Astronomowie są już niemal gotowi do pierwszej w historii obserwacji czarnej dziury - masywnego ciała niebieskiego w centrum naszej galaktyki. Ma to umożliwić tak zwany Teleskop Horyzontu Zdarzeń.
- Jeśli zobaczymy coś zupełnie innego, niż się spodziewamy, to będziemy musieli zmienić teorię grawitacji Einsteina - mówi BBC astrofizyk Shep Doeleman. Uruchomienie teleskopu zaplanowano na początek kwietnia.

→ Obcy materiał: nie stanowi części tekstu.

(* ===== verification/CatalogVersions.v ===== *)
(** * SemVer precedence and the latest release

    The specification of [ComparePublicationVersions] and
    [ValidateCatalogPublicationSet] (domain/catalog_publication.go): versions
    as numbers and identifiers with the precedence of SemVer 2.0, and what an
    accepted set of publications is. *)

From S2P Require Import Prelude GoString Identity CatalogIdentity EmbeddedJson JsonNumbers GoUrl Projection CatalogModel.
From S2P Require Import CatalogPublication.

(** ** Precedence *)

Inductive identifier :=
  | INumber (n : Z)
  | IText (text : list Z).

Record semver := MkSemver {
  sm_major : Z;
  sm_minor : Z;
  sm_patch : Z;
  sm_prerelease : list identifier;
}.

Section list_compare.
Context {A : Type} (compare : A → A → comparison).
(** The first difference decides, and a proper prefix is smaller. *)
Fixpoint list_compare (x y : list A) : comparison :=
  match x, y with
  | [], [] => Eq
  | [], _ :: _ => Lt
  | _ :: _, [] => Gt
  | a :: x, b :: y => match compare a b with Eq => list_compare x y | c => c end
  end.
End list_compare.

Definition bytes_compare : list Z → list Z → comparison := list_compare Z.compare.

(** Numbers by value, below texts, which go by their bytes. *)
Definition identifier_compare (x y : identifier) : comparison :=
  match x, y with
  | INumber m, INumber n => Z.compare m n
  | INumber _, IText _ => Lt
  | IText _, INumber _ => Gt
  | IText s, IText t => bytes_compare s t
  end.

(** A prerelease is below its release. *)
Definition prerelease_compare (x y : list identifier) : comparison :=
  match x, y with
  | [], [] => Eq
  | [], _ => Gt
  | _, [] => Lt
  | _, _ => list_compare identifier_compare x y
  end.

Definition then_compare (c c' : comparison) : comparison := match c with Eq => c' | _ => c end.

Definition semver_compare (a b : semver) : comparison :=
  then_compare (Z.compare (sm_major a) (sm_major b))
    (then_compare (Z.compare (sm_minor a) (sm_minor b))
       (then_compare (Z.compare (sm_patch a) (sm_patch b))
          (prerelease_compare (sm_prerelease a) (sm_prerelease b)))).

Definition sign (c : comparison) : Z := match c with Lt => -1 | Eq => 0 | Gt => 1 end.

(** What a matched version denotes. *)
Definition identifier_of (part : list Z) : identifier :=
  if numericPublicationIdentifier part then INumber (digits_value part) else IText part.
Definition semver_of (g : version_groups) : semver :=
  MkSemver (digits_value (vg_major g)) (digits_value (vg_minor g)) (digits_value (vg_patch g))
    (if bool_decide (vg_prerelease g = []) then [] else identifier_of <$> split_bytes 46 (vg_prerelease g)).

(** No numeric identifier of the prerelease has a leading zero, as SemVer asks. *)
Definition strict_version (version : string) (g : version_groups) : Prop :=
  FindStringSubmatch version = Some g
  ∧ Forall (λ part, numericPublicationIdentifier part && (1 <? length part)%nat && (nth 0 part 0 =? 48) = false)
      (split_bytes 46 (vg_prerelease g)).

(** ** Comparing texts *)

Lemma bytes_compare_refl l : bytes_compare l l = Eq.
Proof. induction l as [|b l IH]; [done|]. cbn. by rewrite Z.compare_refl. Qed.

Lemma bytes_compare_eq l k : bytes_compare l k = Eq → l = k.
Proof.
  revert k. induction l as [|b l IH]; intros [|c k]; try done. cbn.
  destruct (Z.compare_spec b c) as [->| |]; [|done..]. by intros ->%IH.
Qed.

Lemma ascii_compare_bytes a b : is_byte a → is_byte b → Ascii.compare (ascii_of a) (ascii_of b) = Z.compare a b.
Proof.
  intros Ha Hb. pose proof (byte_of_ascii_of a Ha) as Ea. pose proof (byte_of_ascii_of b Hb) as Eb.
  unfold byte_of in Ea, Eb. rewrite <-Ea at 2. rewrite <-Eb at 2. symmetry. apply N2Z.inj_compare.
Qed.

Lemma string_compare_bytes a b :
  Forall is_byte a → Forall is_byte b → String.compare (of_bytes a) (of_bytes b) = bytes_compare a b.
Proof.
  intros Ha. revert b. induction Ha as [|x a Hx Ha IH]; intros [|y b] Hb; [done..|].
  apply Forall_cons in Hb as [Hy Hb]. cbn. rewrite ascii_compare_bytes by done. by destruct (Z.compare x y); [apply IH|..].
Qed.

Lemma compare_bytes_sign a b :
  Forall is_byte a → Forall is_byte b → compare_bytes a b = sign (bytes_compare a b).
Proof.
  intros Ha Hb. unfold compare_bytes, strings_Compare. case_bool_decide as E.
  - apply (f_equal bytes_of) in E. rewrite !bytes_of_bytes in E by done. subst. by rewrite bytes_compare_refl.
  - unfold String.ltb. rewrite string_compare_bytes by done. destruct (bytes_compare a b) eqn:Ec; [|done..].
    apply bytes_compare_eq in Ec as ->. done.
Qed.

(** ** Comparing numerals *)

(** A numeral without a redundant zero. *)
Definition numeral (l : list Z) : Prop := digits l ∧ l ≠ [] ∧ (l = [48] ∨ nth 0 l 0 ≠ 48).
Lemma reads_list {A} (P : A → Prop) (enc : A → list Z) :
  reads P enc → (∀ x, (1 ≤ length (enc x))%nat) → reads (Forall P) (λ xs, append_count xs ++ (xs ≫= enc)).
Proof.
  intros He H1 xs ys l l' Hx Hy Hs E. pose proof (f_equal length E) as En.
  rewrite <-!app_assoc in E. rewrite <-!app_assoc in En. rewrite <-!app_assoc in Hs. unfold short_bytes in Hs. pose proof Hs as Hs'.
  pose proof (elements_length enc xs H1). pose proof (elements_length enc ys H1).
  unfold append_count in E, En, Hs. rewrite !length_app in En. rewrite !length_app in Hs.
  unfold appendSchemaUint64 in En, Hs. rewrite !be_bytes_length in En. rewrite !be_bytes_length in Hs.
  apply reads_uint64 in E as [El E]; [|lia..].
  apply short_bytes_app in Hs' as [_ Hs']. by apply (reads_elements P enc He); [lia|..].
Qed.

Ltac read lem E Hs H :=
  apply lem in E as [H E]; [|first [exact I|done]..|exact Hs]; apply short_bytes_app in Hs as [_ Hs].

Lemma reads_constraint : reads (λ _, True) constraint_bytes.
Proof.
  intros [n v] [n' v'] l l' _ _ Hs E. unfold constraint_bytes in E, Hs. rewrite <-!app_assoc in E. rewrite <-!app_assoc in Hs. cbn [psc_Name psc_Value] in E, Hs.
  read reads_string E Hs En. read reads_string E Hs Ev. by subst.
Qed.

(** ** Content *)

Definition content (n : SchemaNode) : node_label * list SchemaNodeProperty * list SchemaNodeItem :=
  (label_of n, elems (psn_Properties n), elems (psn_Items n)).

(** References below [bound], and what numbering the parts gives. *)
Record node_shape (bound : nat) (n : SchemaNode) : Prop := NodeShape {
  ns_properties : ∀ k p, elems (psn_Properties n) !! k = Some p →
    psnp_Ordinal p = uint32 (Z.of_nat k) ∧ psnp_ID p = psnp_Name p ∧ 0 ≤ psnp_SchemaRef p < Z.of_nat bound;
  ns_items : ∀ i, i ∈ elems (psn_Items n) →
    psni_Ordinal i = 0 ∧ psni_ID i = "items" ∧ 0 ≤ psni_SchemaRef i < Z.of_nat bound;
}.

Lemma node_shape_le bound bound' n : node_shape bound n → (bound ≤ bound')%nat → node_shape bound' n.
Proof.
  intros [Hp Hi] Hb. constructor.
  - intros k p Hk. destruct (Hp k p Hk) as (? & ? & ?). split_and!; [done|done|lia..].
  - intros i Hin. destruct (Hi i Hin) as (? & ? & ?). split_and!; [done|done|lia..].
Qed.

Lemma uint32_bound n : 0 ≤ uint32 n < 2 ^ 32.
Proof. apply Z.mod_pos_bound. lia. Qed.

(** Drafts told apart by their digests. *)
Record digests_ok (drafts : list schemaNodeDraft) : Prop := DigestsOk {
  dg_length : ∀ i d, drafts !! i = Some d → length (sd_digest d) = 32%nat;
  dg_unique : ∀ i j d d', drafts !! i = Some d → drafts !! j = Some d' → sd_digest d = sd_digest d' → i = j;
}.

Definition in_range (drafts : list schemaNodeDraft) (ref : SchemaRef) : Prop := 0 ≤ ref < Z.of_nat (length drafts).

Lemma in_range_lookup drafts ref : in_range drafts ref → ∃ d, drafts !! Z.to_nat ref = Some d.
Proof. intros [? ?]. apply lookup_lt_is_Some_2. lia. Qed.

Section reading.
Context (drafts : list schemaNodeDraft) (Hdrafts : digests_ok drafts).

Lemma reads_digest : reads (in_range drafts) (digest_of drafts).
Proof.
  intros x y l l' Hx Hy _ E. destruct (in_range_lookup _ _ Hx) as [d Ed], (in_range_lookup _ _ Hy) as [d' Ed'].
  unfold digest_of in E. rewrite Ed, Ed' in E. cbn in E.
  apply app_inj_1 in E as [E ->]; [|by rewrite (dg_length _ Hdrafts _ _ Ed), (dg_length _ Hdrafts _ _ Ed')].
  split; [|done]. pose proof (dg_unique _ Hdrafts _ _ _ _ Ed Ed' E). destruct Hx, Hy. lia.
Qed.

Definition property_fits (p : SchemaNodeProperty) : Prop :=
  0 ≤ psnp_Ordinal p < 2 ^ 32 ∧ in_range drafts (psnp_SchemaRef p).
Definition item_fits (i : SchemaNodeItem) : Prop := 0 ≤ psni_Ordinal i < 2 ^ 32 ∧ in_range drafts (psni_SchemaRef i).

Lemma reads_property : reads property_fits (property_bytes drafts).
Proof.
  intros [o i n r d f] [o' i' n' r' d' f'] l l' [Ho Hr] [Ho' Hr'] Hs E. unfold property_bytes in E, Hs.
  rewrite <-!app_assoc in E. rewrite <-!app_assoc in Hs. cbn [psnp_Ordinal psnp_ID psnp_Name psnp_Required psnp_Description psnp_SchemaRef] in *. read reads_uint32 E Hs Eo. read reads_string E Hs Ei. read reads_string E Hs En.
  read reads_bool E Hs Eb. read reads_string E Hs Ed. read reads_digest E Hs Ef. by subst.
Qed.

Lemma reads_item : reads item_fits (item_bytes drafts).
Proof.
  intros [o i f] [o' i' f'] l l' [Ho Hr] [Ho' Hr'] Hs E. unfold item_bytes in E, Hs.
  rewrite <-!app_assoc in E. rewrite <-!app_assoc in Hs. cbn [psni_Ordinal psni_ID psni_SchemaRef] in *. read reads_uint32 E Hs Eo. read reads_string E Hs Ei. read reads_digest E Hs Ef.
  by subst.
Qed.

Lemma shape_fits n :
  node_shape (length drafts) n → Forall property_fits (elems (psn_Properties n)) ∧ Forall item_fits (elems (psn_Items n)).
Proof.
  intros [Hp Hi]. split.
  - apply Forall_lookup. intros k p (E & _ & ?)%Hp. split; [rewrite E; apply uint32_bound|done].
  - apply Forall_forall. intros i (E & _ & ?)%Hi. split; [lia|done].
Qed.

Lemma string_bytes_length s : (1 ≤ length (appendSchemaString s))%nat.
Proof. unfold appendSchemaString, appendSchemaUint64. rewrite length_app, be_bytes_length. lia. Qed.
Lemma constraint_bytes_length c : (1 ≤ length (constraint_bytes c))%nat.
Proof. unfold constraint_bytes. rewrite length_app. pose proof (string_bytes_length (psc_Name c)). lia. Qed.
Lemma property_bytes_length p : (1 ≤ length (property_bytes drafts p))%nat.
Proof. unfold property_bytes, appendSchemaUint32. rewrite length_app, be_bytes_length. lia. Qed.
Lemma item_bytes_length i : (1 ≤ length (item_bytes drafts i))%nat.
Proof. unfold item_bytes, appendSchemaUint32. rewrite length_app, be_bytes_length. lia. Qed.

Lemma preimage_content n n' :
  node_shape (length drafts) n → node_shape (length drafts) n' → short_bytes (schemaNodePreimage drafts n) →
  schemaNodePreimage drafts n = schemaNodePreimage drafts n' → content n = content n'.
Proof.
  intros Hn Hn' Hs E. destruct (shape_fits n Hn) as [Hp Hi], (shape_fits n' Hn') as [Hp' Hi'].
  unfold schemaNodePreimage in E, Hs. rewrite <-(app_nil_r (elems (psn_Items n) ≫= _)), <-(app_nil_r (elems (psn_Items n') ≫= _)) in E.
  rewrite <-(app_nil_r (elems (psn_Items n) ≫= _)) in Hs. apply app_inv_head in E.
  apply short_bytes_app in Hs as [_ Hs].
  apply (reads_elements _ _ reads_string) in E as [Es E]; [|done|by apply Forall_true..|exact Hs].
  apply short_bytes_app in Hs as [_ Hs]. unfold appendSchemaStrings in E, Hs.
  rewrite (app_assoc (append_count (elems (psn_Constraints n)))), (app_assoc (append_count (elems (psn_Properties n)))),
    (app_assoc (append_count (elems (psn_Items n)))) in E, Hs.
  rewrite (app_assoc (append_count (elems (psn_Constraints n')))), (app_assoc (append_count (elems (psn_Properties n')))),
    (app_assoc (append_count (elems (psn_Items n')))) in E.
  apply (reads_list _ _ reads_string string_bytes_length) in E as [Ee E]; [|by apply Forall_true..|exact Hs].
  apply short_bytes_app in Hs as [_ Hs].
  apply (reads_list _ _ reads_constraint constraint_bytes_length) in E as [Ec E]; [|by apply Forall_true..|exact Hs].
  apply short_bytes_app in Hs as [_ Hs]. read reads_bool E Hs En. read reads_bool E Hs Ed.
  apply (reads_list _ _ reads_property property_bytes_length) in E as [Ep E]; [|done..|exact Hs].
  apply short_bytes_app in Hs as [_ Hs].
  apply (reads_list _ _ reads_item item_bytes_length) in E as [Ei _]; [|done..|exact Hs].
  unfold content, label_of. injection Es as -> -> -> -> -> -> ->. by rewrite Ee, Ec, En, Ed, Ep, Ei.
Qed.
End reading.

Czarna dziura nazywa się właśnie tak, bo jest na tyle masywna, że jej grawitacja nie wypuszcza niczego, nawet światła.
Granica wokół czarnej dziury, poza którą światło zaczyna być widziane, bo grawitacja przestaje tak silnie działać, to tak zwany horyzont zdarzeń. Zdaniem naukowców prawdopodobnie wygląda on jak świetlny pierścień; świecą bowiem rozpędzone i rozrywane siłą grawitacji cząstki gazu i pyłu.
- Przewidział to Albert Einstein - mówi BBC członek ekipy badawczej, astrofizyk Shep Doeleman. - Zakładanie się, że Einstein nie miał racji, to nie jest dobry pomysł, ale jeśli zobaczymy coś zupełnie innego niż się spodziewamy, to będziemy musieli zmienić teorię grawitacji - zauważa naukowiec.
Teleskop Horyzontu Zdarzeń składa się z kilkunastu radioteleskopów umieszczonych w Europie, obu Amerykach i na Antarktydzie. Są one wyposażone w zegary atomowe i współpracują z systemem GPS.